学部・大学院


こども保健学科 教員コラム

「自然が教えてくれること」

松村 雅代 (スポーツ社会学・発育発達学)


 長年体育の授業で野外活動を行ってきた。多い時には年間4ヵ所。夏は、徳島県の阿南の海、福井県、石川県にまたがる白山へ。冬は、山梨県の富士吉田、長野県の戸隠へ行き、自然の素晴らしさに触れる事ができた。
 現在、夏は阿南の海へ、冬は戸隠の山だけになったが、毎年訪れる度に、海や山は様々な姿を見せてくれる。
 
 阿南の海は穏やかで、シュノーケリングで海中散策を楽しんだり、 サザエやトコブシ、アワビやタコを捕獲する事もある。また、無人島へカヌーやカヤックで渡り、釣りをして取れた魚を料理する事もある。早朝や夕方、ぼんやり海を眺めていると、日の光が海の色を変えていくのがよく分る。夜の海は、遠く船の光がぼんやりと見えたり、月の光が島を深い黒色に見せてくれる。

 冬の戸隠は雪深く、踏みしめるとギュギュと鳴り、まるで片栗粉の上を滑っている様な感覚になる。晴れた日には瑪瑙山(メノウ山)から白馬、鹿島槍を望む事が出来る。
 戸隠連峰は、その昔修験者の地とされ、女人禁制の石碑も残る程霊場として神秘的な山だ。また戸隠神社が有名で、中でも戸隠山の登山口にある奥社から見上げる戸隠山は、あまりの迫力から恐ろしさすら感じる。この様な戸隠の地を、スキーを使って移動し、森の中で昼食を取ったり、完全結氷している鏡池の上を、期間限定で活動の場と出来る醍醐味は格別だ。

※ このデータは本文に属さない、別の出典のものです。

(** C3, amended.  When the server answers the read with an array of notes,
    both variants overwrite the local cache with exactly the normalised
    notes of the answer.  Variant A returns them ordered by [updatedAt], most
    recent first; variant B returns them in the order the server sent them. *)
Theorem C3_successful_listing_overwrites_cache :
  (forall url w r items ns,
      truthy url = true -> answers (get_request url) r w ->
      ok r = true -> res_json r = Some (JArr items) ->
      omap VariantB.normalizeNote items = Return ns ->
      VariantB.loadNotesFromApiOrFallback url w
      = (Return (VariantB.mkLoaded ns false),
         set_storage (encoded_B ns) (log_request (get_request url) w)))
  /\ (forall (E : VariantA.ArraySort),
        VariantA.sorts_by_recency E ->
        forall apiBase w r items normalized w',
          truthy apiBase = true ->
          answers (get_request (apiBase ++ "/notes")) r w ->
          ok r = true -> res_status r <> 204 ->
          includes "application/json" (or_empty (res_content_type r)) = true ->
          res_json r = Some (JArr items) ->
          mapM VariantA.normalizeNote items
            (log_request (get_request (apiBase ++ "/notes")) w)
          = (Return normalized, w') ->
          VariantA.loadNotes apiBase w
          = (Return (VariantA.sort VariantA.by_recency normalized),
             set_storage (encoded_A normalized) w')
          /\ Permutation (VariantA.sort VariantA.by_recency normalized) normalized
          /\ VariantA.most_recent_first
               (VariantA.sort VariantA.by_recency normalized)).
Proof.
  split.
  - intros url w r items ns Hurl Hans Hok Hjson Hns.
    apply list_success; [exact Hurl|].
    now apply (listNotesFromBackend_array _ r items).
  - intros E Hsort apiBase w r items normalized w' Hbase Hans Hok H204 Hct Hjson Hn.
    split; [|apply Hsort].
    apply (loadNotes_success apiBase w (JArr items)
             (log_request (get_request (apiBase ++ "/notes")) w));
      [exact Hbase | | exact Hn].
    now apply (tryApiFetch_json _ _ _ _ r).
Qed.

Lemma C3_successful_listing_overwrites_cache_witness :
  let answer := mkResponse 200 (Some "application/json") ""
                  (Some (JArr [groceries_json; taxes_json])) in
  let w := sample_world None (fun _ _ => Responded answer) in
  VariantB.loadNotesFromApiOrFallback "http://api/notes" w
  = (Return (VariantB.mkLoaded [groceries_B; taxes_B] false),
     set_storage (encoded_B [groceries_B; taxes_B])
       (log_request (get_request "http://api/notes") w))
  /\ VariantA.loadNotes (E := VariantA.v8) "http://api" w
     = (Return [taxes_A; groceries_A],
        set_storage (encoded_A [groceries_A; taxes_A])
          (log_request (get_request "http://api/notes") w)).
Proof.
  intros answer w. destruct C3_successful_listing_overwrites_cache as [HB HA].
  split.
  - apply (HB _ w answer [groceries_json; taxes_json]); reflexivity.
  - destruct (HA VariantA.v8 v8_sorts_by_recency "http://api" w answer
                [groceries_json; taxes_json] [groceries_A; taxes_A]
                (log_request (get_request "http://api/notes") w)) as [H _];
      [ reflexivity | reflexivity | reflexivity | discriminate
      | reflexivity | reflexivity | reflexivity | exact H ].
Defined.

(** C4, as stated, fails on variant A in two ways.  What [loadNotes]
    returns when the network is down and the cache holds a note is what it
    returns when the server is up and sends that note, a bare list with no
    mark of a fallback.  And when the network is down and the cache holds a
    text that is not JSON, it does not return the contents of the cache but
    raises the error of [JSON.parse]. *)
Lemma C4_lenient_fallback_carries_no_mark :
  let down := sample_world (encoded_A [groceries_A]) network_down in
  let up := sample_world None (server 200 "" (Some (JArr [groceries_json]))) in
  let unread := sample_world (Some (Unparsable "not json")) network_down in
  unreachable (get_request "http://api/notes") down
  /\ answers (get_request "http://api/notes")
       (mkResponse 200 (Some "application/json") ""
          (Some (JArr [groceries_json]))) up
  /\ fst (VariantA.loadNotes (E := VariantA.v8) "http://api" down)
     = Return [groceries_A]
  /\ fst (VariantA.loadNotes (E := VariantA.v8) "http://api" up)
     = Return [groceries_A]
  /\ unreachable (get_request "http://api/notes") unread
  /\ exists e,
       fst (VariantA.loadNotes (E := VariantA.v8) "http://api" unread) = Throw e
       /\ err_class e = SyntaxError.
Proof.
  cbv zeta. repeat split; try (vm_compute; reflexivity).
  eexists. split; vm_compute; reflexivity.
Qed.

(** C4, amended.  When the read fails at the transport, neither variant
    changes the cache.  Variant B returns, for every prior state of the
    cache, the notes its reader yields, marked as a fallback; for a cache the
    adapter wrote these are the notes written minus those whose id is the
    empty text.  Variant A returns what the read of the local cache gives, as
    a bare list: for every state its reader can read it returns notes, none
    for an absent item, and for a cache the adapter wrote the notes written,
    ordered by recency. *)
Theorem C4_unreachable_listing_serves_cache :
  (forall url w,
      truthy url = true -> unreachable (get_request url) w ->
      VariantB.loadNotesFromApiOrFallback url w
      = (Return (VariantB.mkLoaded (cached_B w) true),
         log_request (get_request url) w)
      /\ storage (snd (VariantB.loadNotesFromApiOrFallback url w)) = storage w)
  /\ (forall url w ns,
        truthy url = true -> unreachable (get_request url) w ->
        storage w = encoded_B ns ->
        VariantB.loadNotesFromApiOrFallback url w
        = (Return (VariantB.mkLoaded (filter has_id ns) true),
           log_request (get_request url) w))
  /\ (forall (E : VariantA.ArraySort) apiBase w,
        truthy apiBase = true ->
        unreachable (get_request (apiBase ++ "/notes")) w ->
        fst (VariantA.loadNotes apiBase w) = fst (VariantA.loadLocalNotes w)
        /\ storage (snd (VariantA.loadNotes apiBase w)) = storage w)
  /\ (forall (E : VariantA.ArraySort) apiBase w,
        truthy apiBase = true ->
        unreachable (get_request (apiBase ++ "/notes")) w ->
        holds_note_objects (storage w) ->
        exists ns, fst (VariantA.loadNotes apiBase w) = Return ns)
  /\ (forall (E : VariantA.ArraySort) apiBase w,
        truthy apiBase = true ->
        unreachable (get_request (apiBase ++ "/notes")) w ->
        storage w = None ->
        VariantA.loadNotes apiBase w
        = (Return [], log_request (get_request (apiBase ++ "/notes")) w))
  /\ (forall (E : VariantA.ArraySort) apiBase w l,
        truthy apiBase = true ->
        unreachable (get_request (apiBase ++ "/notes")) w ->
        storage w = encoded_A l ->
        VariantA.loadNotes apiBase w
        = (Return (VariantA.sort VariantA.by_recency l),
           log_request (get_request (apiBase ++ "/notes")) w))
  /\ (forall (E : VariantA.ArraySort) l,
        VariantA.sorts_by_recency E ->
        Permutation (VariantA.sort VariantA.by_recency l) l
        /\ VariantA.most_recent_first (VariantA.sort VariantA.by_recency l)).
Proof.
  repeat apply conj.
  - intros url w Hurl H.
    rewrite (fallback_when_unreachable _ _ Hurl H). now split.
  - intros url w ns Hurl H Hs.
    rewrite (fallback_when_unreachable _ _ Hurl H).
    now rewrite (cached_B_encoded w ns).
  - intros E apiBase w Hbase H.
    rewrite (fallback_of_loadNotes _ _ Hbase H). split.
    + apply loadLocalNotes_after_request.
    + now destruct (loadLocalNotes_reads_only
                      (log_request (get_request (apiBase ++ "/notes")) w)) as [-> _].
  - intros E apiBase w Hbase H Hcache.
    rewrite (fallback_of_loadNotes _ _ Hbase H).
    destruct (loadLocalNotes_returns
                (log_request (get_request (apiBase ++ "/notes")) w) Hcache)
      as (ns & w' & Hns).
    exists ns. now rewrite Hns.
  - intros E apiBase w Hbase H Hs.
    rewrite (fallback_of_loadNotes _ _ Hbase H).
    now apply loadLocalNotes_absent.
  - intros E apiBase w l Hbase H Hs.
    rewrite (fallback_of_loadNotes _ _ Hbase H).
    now apply loadLocalNotes_written.
  - intros E l Hsort. apply Hsort.
Qed.

Lemma C4_unreachable_listing_serves_cache_witness :
  let w_B := sample_world (encoded_B [groceries_B; taxes_B]) network_down in
  let w_A := sample_world (encoded_A [groceries_A; taxes_A]) network_down in
  (VariantB.loadNotesFromApiOrFallback "http://api/notes" w_B
   = (Return (VariantB.mkLoaded [groceries_B; taxes_B] true),
      log_request (get_request "http://api/notes") w_B)
   /\ storage (snd (VariantB.loadNotesFromApiOrFallback "http://api/notes" w_B))
      = storage w_B)
  /\ (VariantA.loadNotes (E := VariantA.v8) "http://api" w_A
      = (Return [taxes_A; groceries_A],
         log_request (get_request "http://api/notes") w_A)
      /\ storage (snd (VariantA.loadNotes (E := VariantA.v8) "http://api" w_A))
         = storage w_A).
Proof.
  cbv zeta.
  destruct C4_unreachable_listing_serves_cache as (H1 & H2 & H3 & _ & _ & H6 & _).
  split; split.
  - apply (H2 _ _ [groceries_B; taxes_B]); reflexivity.
  - apply H1; reflexivity.
  - apply (H6 VariantA.v8 "http://api" _ [groceries_A; taxes_A]); reflexivity.
  - apply (H3 VariantA.v8 "http://api"); reflexivity.
Defined.

(** ** Saving *)

Lemma validateDraft_B_rejects d :
  blank d \/ title_too_long d -> VariantB.validateDraft d <> "".
Proof.
  unfold blank, title_too_long, VariantB.validateDraft. intros [[Ht Hc] | Hlong].
  - rewrite Ht, Hc. discriminate.
  - apply Nat.ltb_lt in Hlong. rewrite Hlong.
    destruct (negb (truthy (trim (draft_title d)))
              && negb (truthy (trim (draft_content d)))); discriminate.
Qed.

Lemma validateDraft_A_rejects d :
  blank d \/ title_too_long d -> VariantA.validateDraft d <> "".
Proof.
  unfold blank, title_too_long, VariantA.validateDraft. intros [[Ht Hc] | Hlong].
  - rewrite Ht, Hc. discriminate.
  - apply Nat.ltb_lt in Hlong. rewrite Hlong.
    destruct (negb (truthy (trim (draft_title d)))
              && negb (truthy (trim (draft_content d)))); discriminate.
Qed.

Lemma truthy_iff s : truthy s = true <-> s <> "".
Proof.
  unfold truthy. destruct (String.eqb_spec s ""); simpl; split; congruence.
Qed.

(** C5, as stated, fails: a title of 130 characters, one letter followed by
    129 spaces, passes the validation, which measures the trimmed title, and
    [handleSave] goes on to send the create request. *)
Lemma C5_padded_title_of_130_characters_is_sent :
  let s := VariantB.mkApp [] (VariantB.mkStatus false "" false) true None
             (mkDraft padded_title "") None in
  let cfg := VariantB.mkConfig "http://api/notes" true in
  let w := sample_world None (server 201 "" (Some taxes_json)) in
  String.length padded_title = 130
  /\ VariantB.validateDraft (mkDraft padded_title "") = ""
  /\ net_log (snd (VariantB.handleSave cfg s w))
     = [post_request "http://api/notes" padded_title ""]
  /\ VariantB.error (VariantB.status (fst (VariantB.handleSave cfg s w))) = "".
Proof.
  cbv zeta. repeat split; vm_compute; reflexivity.
Qed.

(** C5, amended.  In both variants [handleSave] rejects a draft with a
    validation message, and leaves the world untouched (no request, no write),
    when the trimmed title and the trimmed content are both empty, and
    likewise when the trimmed title is longer than 120 characters; in
    particular a title of 130 characters with no white space at either end is
    rejected. *)
Theorem C5_invalid_draft_is_rejected_before_io :
  (forall cfg s w,
      blank (VariantB.draft s) \/ title_too_long (VariantB.draft s) ->
      exists msg,
        msg <> ""
        /\ VariantB.handleSave cfg s w = (VariantB.set_error msg s, w))
  /\ (forall (E : VariantA.ArraySort) apiBase s w,
        blank (VariantA.draft s) \/ title_too_long (VariantA.draft s) ->
        exists msg,
          msg <> ""
          /\ VariantA.handleSave apiBase s w = (VariantA.set_error msg s, w))
  /\ (forall d,
        String.length (draft_title d) = 130 ->
        trim (draft_title d) = draft_title d ->
        title_too_long d).
Proof.
  split; [|split].
  - intros cfg s w H. exists (VariantB.validateDraft (VariantB.draft s)).
    pose proof (validateDraft_B_rejects _ H) as Hmsg. split; [exact Hmsg|].
    unfold VariantB.handleSave. apply truthy_iff in Hmsg. now rewrite Hmsg.
  - intros E apiBase s w H. exists (VariantA.validateDraft (VariantA.draft s)).
    pose proof (validateDraft_A_rejects _ H) as Hmsg. split; [exact Hmsg|].
    unfold VariantA.handleSave. apply truthy_iff in Hmsg. now rewrite Hmsg.
  - intros d Hlen Htrim. unfold title_too_long. rewrite Htrim, Hlen. lia.
Qed.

 残念な事に、最近の異常気象の影響で、自然の猛威を伝えるニュースが多くなってきた。その影響は、阿南にも戸隠にも及んでいる。今まで見た事のないような色鮮やかな魚が泳いでいたり、雨が雪になる地で朝から雨が降り続いたりと、自然の変化を身近に感じる。
 この様な中でも、バランスを崩しかけている自然は、バランスを保つために徐々に変化し続け、我々にやさしさと穏やかさを与えてくれる。
 自然の中から現実社会に戻ると、一時空虚さを感じてしまう。以前は、何がそう感じさせるのか、いつも不思議に思っていた。最近、人工的なバランスでは感じられない心地良さを、自然のバランスが与えてくれているのではないかと感じる様になった。その心地良さは、長い年月をかけて作りあげた地形、そこで繰り広げられる自然の営みや摂理から「生きる」と言うことが成せる技だと感じずにはいられない。